Temporal#
OpenDP supports some manipulation of dates and times, which can be useful in predicates and grouping functions.
[5]:
import polars as pl
import opendp.prelude as dp
dp.enable_features("contrib")
# Fetch and unpack the data.
![ -e ../sample_FR_LFS.csv ] || ( curl 'https://github.com/opendp/dp-test-datasets/blob/main/data/sample_FR_LFS.csv.zip?raw=true' --location --output sample_FR_LFS.csv.zip; unzip sample_FR_LFS.csv.zip -d ../ )
lf_dates = (
pl.scan_csv("../sample_FR_LFS.csv", ignore_errors=True)

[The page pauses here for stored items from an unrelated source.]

(* ===== verification/Http.v ===== *)
(** The HTTP gateway ([gateway/src/http]): error responses ([error.rs]), bearer-token
    authentication ([auth_extractor.rs]), the routes ([routes.rs]) and the redirect to
    HTTPS ([server.rs]).

    Requests arrive parsed by axum: the [Authorization] header is its text, if it is
    text at all, and a body is the record it deserialises to.  A response is its status
    with the serialised record. *)
From S2P Require Import Prelude Text Values Account Player Session App MemRepos TokenStore UseCases.
From Stdlib Require Import Strings.String.
Open Scope Z_scope.
Open Scope list_scope.
Abbreviation length := Datatypes.length.

(* ------------------------------------------------------------------ *)
(** ** Errors ([error.rs]) *)

Definition OK_200 : Z := 200.
Definition CREATED : Z := 201.
Definition PERMANENT_REDIRECT : Z := 308.
Definition BAD_REQUEST : Z := 400.
Definition UNAUTHORIZED : Z := 401.
Definition FORBIDDEN : Z := 403.
Definition NOT_FOUND : Z := 404.
Definition CONFLICT : Z := 409.
Definition TOO_MANY_REQUESTS : Z := 429.
Definition INTERNAL_SERVER_ERROR : Z := 500.
Definition SERVICE_UNAVAILABLE : Z := 503.

Record ApiError := mkApiError { ae_status : Z; ae_message : rstr }.
#[global] Instance ApiError_eq_dec : EqDecision ApiError.
Proof. solve_decision. Defined.

(** [StatusCode::canonical_reason] for the statuses used here. *)
Definition canonical_reason (status : Z) : rstr :=
  if status =? BAD_REQUEST then lit "Bad Request"
  else if status =? UNAUTHORIZED then lit "Unauthorized"
  else if status =? FORBIDDEN then lit "Forbidden"
  else if status =? NOT_FOUND then lit "Not Found"
  else if status =? CONFLICT then lit "Conflict"
  else if status =? TOO_MANY_REQUESTS then lit "Too Many Requests"
  else if status =? INTERNAL_SERVER_ERROR then lit "Internal Server Error"
  else if status =? SERVICE_UNAVAILABLE then lit "Service Unavailable"
  else lit "error".

Record ErrorBody := mkErrorBody { eb_error : rstr; eb_message : rstr }.

(** [IntoResponse for ApiError] *)
Definition api_error_response (e : ApiError) : Z * ErrorBody :=
  (ae_status e, mkErrorBody (canonical_reason (ae_status e)) (ae_message e)).

(** [From<AppError> for ApiError] *)
Definition api_of_app (err : AppError) : ApiError :=
  let '(status, message) :=
    match err with
    | Validation msg => (BAD_REQUEST, msg)
    | Unauthorized msg => (UNAUTHORIZED, msg)
    | Forbidden msg => (FORBIDDEN, msg)
    | NotFound msg => (NOT_FOUND, msg)
    | Conflict msg => (CONFLICT, msg)
    | Busy => (SERVICE_UNAVAILABLE, lit "服务繁忙,请稍后重试")
    | RateLimited => (TOO_MANY_REQUESTS, lit "请求过于频繁")
    | PostCommit _ => (INTERNAL_SERVER_ERROR, lit "数据已提交,事件发布失败,请勿重试整个操作")
    | Storage _ | Internal _ => (INTERNAL_SERVER_ERROR, lit "服务器内部错误")
    end in
  mkApiError status message.

(* ------------------------------------------------------------------ *)
(** ** Requests and responses ([routes.rs]) *)

Record RegisterRequest := mkRegisterRequest { rq_username : rstr; rq_password : rstr; rq_nickname : rstr }.
Record RegisterResponse := mkRegisterResponse { rp_account_id : Z; rp_player_id : Z; rp_nickname : rstr }.
Record LoginRequest := mkLoginRequest { lq_username : rstr; lq_password : rstr }.
Record LoginResponse := mkLoginResponse {
  lp_token : rstr; lp_player_id : Z; lp_nickname : rstr; lp_expires_in_secs : Z }.
Record PlayerResponse := mkPlayerResponse {
  pp_player : Z; pp_nick : rstr; pp_lvl : Z; pp_experience : Z; pp_last_login : option DateTime }.

Section Http.
Context {S T H A E : Type} `{HS : Repositories S} `{HT : SessionTokenStore T}
        `{HH : PasswordHasher H} `{HA : AuditLogger A} `{HE : EventPublisher E}.

Abbreviation World := (@World S T H A E).

(** [?] on an application error. *)
Definition api {X} (m : io World (result X AppError)) : io World (result X ApiError) :=
  let* r := m in io_ret (map_err api_of_app r).

(** [AuthUser::from_request_parts] at the instant [now]. *)
Definition auth_user (now : Z) (header : option rstr) : io World (result PlayerId ApiError) :=
  await? header := io_lift (ok_or (mkApiError UNAUTHORIZED (lit "缺少 Authorization 头")) header) in
  await? token := io_lift (ok_or (mkApiError UNAUTHORIZED (lit "Authorization 必须为 Bearer token"))
                                 (strip_prefix (lit "Bearer ") header)) in
  let* r := on_tokens (tok_resolve now (trim token)) in
  io_ret (match r with
          | Ok (Some player_id) => Ok player_id
          | Ok None => Err (mkApiError UNAUTHORIZED (lit "token 无效或已过期"))
          | Err err => Err (api_of_app err)
          end).

Definition healthz : rstr := lit "ok".

Definition post_register (account_id player_id : Z) (now1 now2 : DateTime) (rq : RegisterRequest)
  : io World (result (Z * RegisterResponse) ApiError) :=
  await? r := api (register_execute account_id player_id now1 now2
                     (mkRegisterCommand (rq_username rq) (rq_password rq) (rq_nickname rq))) in
  io_ret (Ok (CREATED, mkRegisterResponse (rr_account_id r) (rr_player_id r) (rr_nickname r))).

Definition post_login (ttl : Z) (now1 now2 : DateTime) (instant : Z) (rnd : list Z) (rq : LoginRequest)
  : io World (result LoginResponse ApiError) :=
  await? r := api (login_execute ttl now1 now2 instant rnd
                     (mkLoginCommand (lq_username rq) (lq_password rq))) in
  io_ret (Ok (mkLoginResponse (lr_token r) (lr_player_id r) (lr_nickname r) (lr_expires_in_secs r))).

Definition get_me (now : Z) (header : option rstr) : io World (result PlayerResponse ApiError) :=
  await? player_id := auth_user now header in
  await? p := api (profile_execute player_id) in
  io_ret (Ok (mkPlayerResponse (pp_player_id p) (pp_nickname p) (pp_level p) (pp_exp p)
                               (pp_last_login_at p))).

(* ------------------------------------------------------------------ *)
(** ** The redirect ([server.rs]) *)

(** [Authority] of the crate [http]: its text, its host part and its port. *)
Record Authority := mkAuthority { au_text : rstr; au_host : rstr; au_port_u16 : option Z }.

Definition starts_with_colon (s : rstr) : bool := match s with c :: _ => c =? 58 | [] => false end.

(** The filter on the parsed [Host] header. *)
Definition host_acceptable (a : Authority) : bool :=
  let suffix := drop (length (au_host a)) (au_text a) in
  negb (existsb (fun c => c =? 64) (au_text a)) && negb (is_empty (au_host a)) &&
  (is_empty suffix ||
   (starts_with_colon suffix && match au_port_u16 a with Some _ => true | None => false end)).

(** [to_https]: the target of the redirect, or a refusal. *)
Definition to_https (parse_authority : rstr -> option Authority) (https_port : Z)
    (host_header path_and_query : option rstr) : result (Z * rstr) Z :=
  match (h ← host_header; a ← parse_authority h; if host_acceptable a then Some a else None) with
  | None => Err BAD_REQUEST
  | Some a =>
      let path := default (lit "/") path_and_query in
      let authority := if https_port =? 443 then au_host a
                       else au_host a ++ lit ":" ++ show_u https_port in
      Ok (PERMANENT_REDIRECT, lit "https://" ++ authority ++ path)
  end.

(** [hsts_middleware]: a response's headers with the fixed policy set. *)
Definition hsts_header : rstr * rstr :=
  (lit "strict-transport-security", lit "max-age=63072000; includeSubDomains").
Definition hsts_middleware (headers : list (rstr * rstr)) : list (rstr * rstr) :=
  filter (fun kv => fst kv ≠ fst hsts_header) headers ++ [hsts_header].

(* ------------------------------------------------------------------ *)
(** ** Who gets a profile *)

Implicit Types w : World.

Lemma auth_user_spec now header w r w' :
  tok_wf now (w_tokens w) -> auth_user now header w = (r, w') ->
  w_store w' = w_store w /\ w_tokens w' = w_tokens w /\
  match r with
  | Ok p => exists token, header = Some (lit "Bearer " ++ token) /\
              live (w_tokens w) now (trim token) = Some p
  | Err _ => True
  end.
Proof.
  intros Hwf Hx. unfold auth_user in Hx.
  apply io_try_inv in Hx as [(h & w1 & Hh & Hx)|(e & Hh & ->)];
    unfold io_lift in Hh; apply io_ret_inv in Hh as [Hh <-]; [|done].
  apply io_try_inv in Hx as [(tk & w1 & Ht & Hx)|(e & Ht & ->)];
    unfold io_lift in Ht; apply io_ret_inv in Ht as [Ht <-]; [|done].
  destruct header as [h'|]; [|done]. injection Hh as ->.
  destruct (strip_prefix (lit "Bearer ") h) as [t|] eqn:Es; [|done]. injection Ht as ->.
  apply strip_prefix_some in Es as ->.
  apply io_bind_inv in Hx as (o & w1 & Ho & Hx). apply io_ret_inv in Hx as [<- <-].
  apply on_tokens_inv in Ho as (s & Hs & ->). apply tok_resolve_spec in Hs as [-> Hl]; [|done].
  cbn. split_and!; try done. destruct o as [[p|]|err]; try done.
  exists tk. split; [done|]. by rewrite <- (Hl _ eq_refl).
Qed.

Definition me_response (p : Player) : PlayerResponse :=
  mkPlayerResponse (pl_id p) (Nickname.as_str (pl_nickname p)) (pl_level p) (pl_exp p)
                   (pl_last_login_at p).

# prepare the data with some expressions that are not yet supported in OpenDP
.select(DATE=pl.concat_str("REFYEAR", pl.col.QUARTER * 3, pl.lit("01"), separator="-"))
)
context = dp.Context.compositor(
data=lf_dates,
privacy_unit=dp.unit_of(contributions=36),
privacy_loss=dp.loss_of(epsilon=1.0, delta=1e-7),
split_evenly_over=1,
)
Date/Time Components#
Date expressions (can be applied to
pl.Date
andpl.Datetime
dtypes).dt.year
.dt.iso_year
.dt.quarter
.dt.month
.dt.week
.dt.weekday
.dt.day
.dt.ordinal_day
Time expressions (can be applied to
pl.Time
andpl.Datetime
dtypes).dt.hour
.dt.minute
.dt.second
.dt.millisecond
.dt.microsecond
.dt.nanosecond
An example of their use can be seen below, where a string column is parsed into dates, and then year and month components are retrieved from the dates.
[6]:
query = (
context.query()
.with_columns(pl.col.DATE.str.to_date(format=r"%Y-%m-%d"))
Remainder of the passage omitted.